● **THE PROBLEM**: Filter out every line below that lacks "eapply", and copy the rest.

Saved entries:
Lemma begin_op_loop_ends k s : ends (fun _ s' => reserved (view log_lens s')) (begin_op_loop k s).
Proof.
  revert s. induction k as [|k IH]; intros s; simpl; apply ends_bind; simpl;
    (destruct (Z.eqb_spec (lg_committing (view log_lens s)) 0); simpl;
      [|apply ends_bind; apply ends_true; intros [] s'; [exact I||apply IH]]);
    (destruct (_ <? _) eqn:E; [apply ends_bind; apply ends_true; intros [] s'; [exact I||apply IH]|]);
    apply Z.ltb_ge in E; apply ends_wlp, wlp_bind, wlp_wp, wp_modify, wlp_zoom; try apply straight_krelease; intros [] t;
    rewrite indep_view_r, view_put; split; cbn [lg_committing lh_n lg_outstanding set_outstanding]; lia.
Qed.

Lemma begin_op_run c i n F k (Q : unit -> S -> Prop) s `{!LensIndep log_lens proc_lens} :
  at_base c i n F s -> log_lock ∈ F ->
  reserved (set_outstanding (lg_outstanding (view log_lens s) + 1) (view log_lens s)) ->
  (forall m, on_cpu c (Some i) 0 [] F m ->
     Q tt (put log_lens (set_outstanding (lg_outstanding (view log_lens s) + 1) (view log_lens s)) (put_pm m s))) ->
  wp (begin_op k) Q s.
Proof.
  intros (Hon & HF & _) Hlk [Hc Hr] HQ. simpl in Hc, Hr. apply wp_bind.
  eapply (wp_lock c (Some i) 0 [] F); [done..|]. intros m1 H1.
  destruct k; simpl; apply wp_bind, wp_gets; rewrite view_put_pm by done; rewrite Hc, Z.eqb_refl;
    (destruct (_ <? _) eqn:E; [apply Z.ltb_lt in E; lia|]); apply wp_bind, wp_modify; rewrite view_put_pm by done;
    (eapply (wp_unlock c (Some i) (0 + 1) [] F); [done|set_solver|by rewrite machine_put_other, machine_put_pm|]);
    intros m3 H3; rewrite put_pm_other, put_pm_put_pm by done; by apply HQ.
Qed.
End begin_op.

(** ** A kernel for the witnesses *)
Definition kern_l : Type := kern_b * log_st.
#[local] Instance proc_l : HasProc kern_l := {| proc_lens := compose_lens fst_lens (proc_lens (HasProc := proc_b)) |}.
#[local] Instance bio_l : HasBio kern_l := {| bio_lens := compose_lens fst_lens (bio_lens (HasBio := bio_b)) |}.
#[local] Instance memdisk_l : HasMemdisk kern_l :=
  {| memdisk_lens := compose_lens fst_lens (memdisk_lens (HasMemdisk := memdisk_b)) |}.
#[local] Instance log_l : HasLog kern_l := {| log_lens := snd_lens |}.
#[local] Instance indep_l1 : LensIndep (S := kern_l) proc_lens bio_lens.
Proof. by split; intros; try destruct s as [[? []] ?]. Qed.
#[local] Instance indep_l2 : LensIndep (S := kern_l) proc_lens memdisk_lens.
Proof. by split; intros; try destruct s as [[? []] ?]. Qed.
#[local] Instance indep_l3 : LensIndep (S := kern_l) bio_lens memdisk_lens.
Proof. by split; intros; try destruct s as [[? []] ?]. Qed.
#[local] Instance indep_l4 : LensIndep (S := kern_l) log_lens proc_lens.
Proof. by split; intros; try destruct s as [[? []] ?]. Qed.
#[local] Instance indep_l5 : LensIndep (S := kern_l) log_lens bio_lens.
Proof. by split; intros; try destruct s as [[? []] ?]. Qed.
#[local] Instance indep_l6 : LensIndep (S := kern_l) log_lens memdisk_lens.
Proof. by split; intros; try destruct s as [[? []] ?]. Qed.
#[local] Instance indep_l7 : LensIndep (S := kern_l) proc_lens log_lens.
Proof. by split; intros; try destruct s as [[? []] ?]. Qed.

● **RESULT BELOW**:
  eapply (wp_lock c (Some i) 0 [] F); [done..|]. intros m1 H1.
    (eapply (wp_unlock c (Some i) (0 + 1) [] F); [done|set_solver|by rewrite machine_put_other, machine_put_pm|]);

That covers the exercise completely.